There is no TCM magic pill for hair and skin. I really don’t help my hair much by changing from blue, purple, and pink highlights and then back to blonde on a regular basis, but my herbal formulas contains herbs that increase hair health and because my system is in tune, my skin is brighter and my nails are stronger.
Where do I get these herbs? The safest place to get your herbs is through a reputable herbalist – and if you are reading this post, you have access to one of the best. I am not a fan of on-line ordering, primarily because I am suspect of shelf-life and quality.
Will I share my Chinese herbs?
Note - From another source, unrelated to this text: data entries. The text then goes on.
Lemma append_request_decided visible past r validation may_persist ids d d' :
  decided visible past d -> visible + decision_count d <= U64_MAX ->
  append_request visible r validation may_persist ids d = Ok d' ->
  decided visible (past ++ [r]) d' /\ visible + decision_count d' <= U64_MAX /\
  decision_ids d' = ids /\
  exists res, decision_results d' = decision_results d ++ [res] /\
    (is_ok res = true <-> validation = StatusOK).
Proof.
  intros (Hlen & Hcount & gops & Hg & Ht) Hmax H. unfold append_request in H.
  destruct validation as [|code msg].
  - inv_ok. bool_to_prop. subst d'. cbn [decision_ids decision_results decision_count].
    split_and!; [|lia|done|by eexists].
    assert (visible + decision_count d + 1
            = visible + 1 + Z.of_nat (length (successes (decision_results d)))) as Es by lia.
    split_and!; cbn [decision_results decision_count decision_ops].
    + rewrite !length_app. cbn. lia.
    + rewrite successes_app, length_app. cbn. lia.
    + rewrite accepted_app, successes_app by done. cbn [is_ok].
      match goal with Hk : loop _ _ _ = Ok _, Hc : AppendCandidateToWriteBatch _ = Ok ?core |- _ =>
        rewrite Es in Hk, Hc |- *;
        pose proof (group_ops_snoc _ _ (direct_request r) _ _ _ _ Hg Hk Hc) as Hs;
        exists (gops ++ core); rewrite app_nil_r in Hs end.
      split; [exact Hs|by apply with_terminals_app].
  - apply bind_Ok in H as ([ops durable] & Hops & H). apply Ok_inj in H as <-.
    cbn [decision_ids decision_results decision_count].
    split_and!; [|lia|done|by eexists].
    split_and!; cbn [decision_results decision_count decision_ops].
    + rewrite !length_app. cbn. lia.
    + by rewrite successes_app, app_nil_r.
    + rewrite accepted_app, successes_app, !app_nil_r by done. exists gops. split; [done|].
      destruct may_persist; inv_ok; injection Hops as <- <-; [|by rewrite app_nil_r].
      by eapply with_terminals_put.
Qed.

Lemma validate_dependencies_proper st b :
  (validate_dependencies st b).1 <> Fail StatusOK.
Proof.
  unfold validate_dependencies. destruct (ValidateSnapshotWriteDependencies _ _) as [s st'].
  cbn [fst]. repeat (apply proper_bind; [apply proper_check|intros _]). apply proper_check.
Qed.

Section decide.

Context (ledger : list (Z * StoreCommitBatch)) (events : list FactEvent) (cs : CommitStore).
Hypothesis Hinv : commit_inv ledger events cs.
Hypothesis Hmax : visible_seq (cs_impl cs) < U64_MAX.

(** The validation accepts what is acceptable. *)
Lemma validate_request_spec ids r c validation may_persist ids' st' :
  prepared_typed (group_batch r) -> store_ok events (with_cache c (cs_impl cs)) ->
  txn_id (group_batch r) ∉ ids ->
  validate_request (group_commit_max_batch_bytes cs) (meta_cf cs) ids r
    (with_cache c (cs_impl cs)) = (validation, may_persist, ids', st') ->
  (validation = StatusOK <-> acceptable events cs r) /\
  (ids' = ids \/ ids' = {[ txn_id (group_batch r) ]} ∪ ids) /\
  exists c', st' = with_cache c' (cs_impl cs) /\ store_ok events st'.
Proof.
  intros Ht Hst Hids H. unfold validate_request in H. unfold acceptable.
  destruct (StoreCommitBatch_Validate (group_batch r)) eqn:Hv.
  2: { injection H as <- <- <- <-. split; [naive_solver|]. split; [by left|by exists c]. }
  destruct (Z.ltb_spec (group_commit_max_batch_bytes cs)
              (EstimateCommitBatchBytes (group_batch r))) as [Hlt|Hle].
  { injection H as <- <- <- <-. split; [split; [done|lia]|]. split; [by left|by exists c]. }
  unfold emplace in H. rewrite bool_decide_true in H by done. cbn [negb] in H.
  assert (batch_ok (group_batch r)) as Hbok
    by by apply StoreCommitBatch_Validate_OK; [apply prepared_batch_typed|].
  destruct (EncodeTransactionMetaKey (txn_id (group_batch r))) as [k|] eqn:Ek.
  2: { exfalso. unfold EncodeTransactionMetaKey in Ek.
       rewrite (proj2 (Z.eqb_neq _ _)) in Ek by apply Hbok. done. }
  destruct (negb _ && _) eqn:Ef.
  { injection H as <- <- <- <-. bool_to_prop. split; [|split; [by right|by exists c]].
    split; [done|]. intros (_ & _ & [|Hn] & _); [congruence|].
    rewrite (Hn k eq_refl) in *. by apply is_Some_None in H0. }
  pose proof (validate_dependencies_proper (with_cache c (cs_impl cs)) (group_batch r)) as Hp.
  destruct (validate_dependencies_admissible events (with_cache c (cs_impl cs))
              (group_batch r) Hst Ht Hbok) as (valid & c' & E & Hst' & Hadm).
  rewrite E in H, Hp. cbn [fst] in Hp. injection H as <- <- <- <-.
  split; [|split; [by right|by exists c']]. rewrite to_status_unit by done. split.
  - intros ->. split_and!; [done|done| |by apply Hadm].
    apply andb_false_iff in Ef as [Ef|Ef]; [left; by destruct (fresh_transaction_id _)|right].
    intros k' [= <-]. apply bool_decide_eq_false in Ef. by apply eq_None_not_Some.
  - intros (_ & _ & _ & Ha).
    destruct (validate_dependencies_complete events (with_cache c (cs_impl cs))
                (group_batch r) Hst Ht Hbok Hmax Ha) as (c'' & E' & _). congruence.
Qed.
This last question made me laugh, especially since it came from my former roommate from college. She leaned across the table and pleaded with me. Truth be known, we were both crazy flower children, two hippie chicks in school at a time when “sharing” was norm. We shared everything: from clothing, to hair care products to boyfriends. We even shared some, ahem, substances, and of course, we tried every diet fad that came along. So, I know how much this question cost her but here’s where sharing stops. I have to accept I am an aging hippie, and some past choices have led me to be more a wilting flower child than usual. The bottom line is that my herbal formula is designed for me – for my system – to balance my qi. It could very well have no effect – or worse – a negative effect on her. Some people are very possessive of their artisan bread recipes, their craft beers; I share that sense of ownership with my herbs.
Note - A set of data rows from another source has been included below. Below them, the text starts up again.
(* ===== verification/SequenceRetention.v ===== *)
(** * SequenceRetention: pruning of sequence records

    Models [PruneSequenceRecords] of [src/storage/rocks/rocks_adapter.cc], which
    first makes the retention watermark durable and then deletes the sequence
    records below it in bounded batches.

    The outcome of the n-th write is an argument.  The iterator reads the metadata
    as it was when the iterator was made.  The outer loop has fuel, one round per
    pair under the iterator and one more, which is enough because every round that
    goes on deletes a record. *)

From S2P Require Import Prelude Status Crc32c Wire Value Fact FactCodec CommitBatch.
From S2P Require Import Frame MetaCodec PreparedCodec GroupCommit Bloom RecentWrites.
From S2P Require Import ValidationCache Accelerators Temporal FactStore Conflict.
From S2P Require Import WriteBatch Commit Vacuum.

Definition kSequenceMetaPrefix : list byte := literal "sequence/".
Definition kSequenceMetaKeyBytes : nat := 17.

(** The eight bytes behind the prefix, the most significant first. *)
Definition ParseSequenceMetaKey (key : list byte) : Z :=
  be_value 8 (take 8 (drop (length kSequenceMetaPrefix) key)).

Definition kMaxKeysPerBatch : nat := 1024.

(** The inner loop: the keys of one batch and the iterator behind them. *)
Fixpoint prune_batch (budget : nat) (boundary : Z) (entries : column_family)
  : StatusOr (list (list byte) * column_family) :=
  match entries with
  | [] => Ok ([], [])
  | (key, value) :: entries' =>
      if negb (StartsWith key kSequenceMetaPrefix) then Ok ([], entries)
      else
        match budget with
        | O => Ok ([], entries)
        | S budget' =>
            if negb (length key =? kSequenceMetaKeyBytes)%nat then
              Fail (Corruption "sequence retention" "invalid durable sequence record key")
            else if boundary <=? ParseSequenceMetaKey key then Ok ([], entries)
            else
              '(keys, rest) ← prune_batch budget' boundary entries';
              Ok (key :: keys, rest)
        end
  end.

(** A synchronous write of metadata. *)
Definition write_metadata (outcome : WriteOutcome) (ops : list WriteOp) (cs : CommitStore)
  : Status * CommitStore :=
  let written := with_db (db_write (cs_db cs) ops) cs in
  match write_status outcome with
  | rocks_ok => (StatusOK, written)
  | failure =>
      (FromMetadataWriteFailure failure, if write_applied outcome then written else cs)
  end.

(** The outer loop. *)
Fixpoint prune_rounds (fuel : nat) (outcomes : nat -> WriteOutcome) (n : nat)
    (boundary : Z) (entries : column_family) (cs : CommitStore)
  : option (Status * nat * CommitStore) :=
  match fuel with
  | O => None
  | S fuel' =>
      match entries with
      | (key, _) :: _ =>
          if negb (StartsWith key kSequenceMetaPrefix) then Some (StatusOK, n, cs)
          else
            match prune_batch kMaxKeysPerBatch boundary entries with
            | Fail s => Some (s, n, cs)
            | Ok ([], _) => Some (StatusOK, n, cs)
            | Ok (keys, rest) =>
                match write_metadata (outcomes n) (Delete kMetaCf <$> keys) cs with
                | (StatusOK, cs) => prune_rounds fuel' outcomes (S n) boundary rest cs
                | (s, cs) => Some (s, S n, cs)
                end
            end
      | [] => Some (StatusOK, n, cs)
      end
  end.

Definition with_retention (watermark : Z) (cs : CommitStore) : CommitStore :=
  mkCommitStore (cs_impl cs) (meta_cf cs) (recovery_required cs) watermark
    (group_commit_max_batch_bytes cs).

(** The watermark, made durable before it is published. *)
Definition raise_retention (outcome : WriteOutcome) (boundary : Z) (cs : CommitStore)
  : Status * CommitStore :=
  match EncodeWatermark boundary with
  | Fail s => (s, cs)
  | Ok watermark =>
      match write_metadata outcome
              [Put kMetaCf EncodeSequenceRetentionWatermarkKey watermark] cs with
      | (StatusOK, cs) => (StatusOK, with_retention boundary cs)
      | (s, cs) => (s, cs)
      end
  end.

Definition prune_all (outcomes : nat -> WriteOutcome) (n : nat) (boundary : Z)
    (cs : CommitStore) : option (Status * nat * CommitStore) :=
  let entries := Seek kSequenceMetaPrefix (meta_cf cs) in
  prune_rounds (S (length entries)) outcomes n boundary entries cs.

Definition PruneSequenceRecords (outcomes : nat -> WriteOutcome) (n : nat)
    (boundary : Z) (cs : CommitStore) : option (Status * nat * CommitStore) :=
  if boundary <=? 1 then Some (StatusOK, n, cs)
  else if sequence_retention_watermark cs <? boundary then
    match raise_retention (outcomes n) boundary cs with
    | (StatusOK, cs) => prune_all outcomes (S n) boundary cs
    | (s, cs) => Some (s, S n, cs)
    end
  else prune_all outcomes n boundary cs.

(** ** Specification *)

(** The durable watermark covers a boundary. *)
Definition retention_covers (meta : column_family) (boundary : Z) : Prop :=
  exists v w, cf_get EncodeSequenceRetentionWatermarkKey meta = Some v /\
    DecodeWatermark v = Ok w /\ boundary <= w.

(** The published watermark is not ahead of the durable one. *)
Definition retention_durable (cs : CommitStore) : Prop :=
  0 < sequence_retention_watermark cs ->
  retention_covers (meta_cf cs) (sequence_retention_watermark cs).

(** The keys a prune may delete. *)
Definition prunable (boundary : Z) (key : list byte) : Prop :=
  exists s, 0 <= s < boundary /\ key = kSequenceMetaPrefix ++ be_bytes 8 s.

(** Deletions of prunable keys from the metadata. *)
Definition pruned (boundary : Z) (cs cs' : CommitStore) : Prop :=
  cs' = with_db (cs_db cs') cs /\ db_sorted (cs_db cs') /\
  facts_cf (cs_impl cs') = facts_cf (cs_impl cs) /\
  forall k, cf_get k (meta_cf cs') = cf_get k (meta_cf cs) \/
    (prunable boundary k /\ cf_get k (meta_cf cs') = None).

(** Where a prune stops: nothing is left to delete. *)
Definition prune_stopped (boundary : Z) (rest : column_family) : Prop :=
  match rest with
  | [] => True
  | (k, _) :: _ =>
      StartsWith k kSequenceMetaPrefix = false \/
      exists s, boundary <= s < 2 ^ 64 /\ k = kSequenceMetaPrefix ++ be_bytes 8 s
  end.

(** The store after both sample commits, pruned below the second one. *)
Definition pruned_sample : option (Status * nat * CommitStore) :=
  PruneSequenceRecords (fun _ => sample_written) 0 8 rewritten_store.

(** The same after the first commit alone. *)
Definition first_store : CommitStore :=
  (CommitDirect sample_cf_id sample_written sample_write None sample_commit_store).2.

Definition pruned_first : option (Status * nat * CommitStore) :=
  PruneSequenceRecords (fun _ => sample_written) 0 8 first_store.

(** ** Batches *)

Lemma sequence_key_parse k :
  StartsWith k kSequenceMetaPrefix = true -> length k = kSequenceMetaKeyBytes ->
  k = kSequenceMetaPrefix ++ be_bytes 8 (ParseSequenceMetaKey k) /\
  0 <= ParseSequenceMetaKey k < 2 ^ 64.
Proof.
  intros (suffix & ->)%StartsWith_true Hl. unfold kSequenceMetaKeyBytes in Hl.
  assert (length suffix = 8%nat) as Hs.
  { rewrite length_app in Hl. change (length kSequenceMetaPrefix) with 9%nat in Hl. lia. }
  unfold ParseSequenceMetaKey. rewrite drop_app_length, take_ge by lia.
  rewrite be_value_num by lia. split; [by rewrite be_bytes_num|].
  pose proof (be_num_range suffix) as H. by rewrite Hs in H.
Qed.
I readily admit that each time I see my TCM doctor, he asks me if there are any issues I’d like to address. I sometimes feel like I am doing an herbal equivalent of ordering a pizza; instead of asking for extra cheese, mushrooms and sauce, I list my continued needs and desires – sometimes outright wishes even knowing there is no Chinese herb that will remove 40 years of age. It’s a game we play, I know he already knows what I need by his examination, but he kindly listens and doesn’t even roll his eyes. I also know that if I just do what I he tells me and if I continue to listen to my body I’ll enter this later chapter in my life but healthier and wiser.
And that my friends, is my wish for each of you, whatever chapter in your life you are beginning.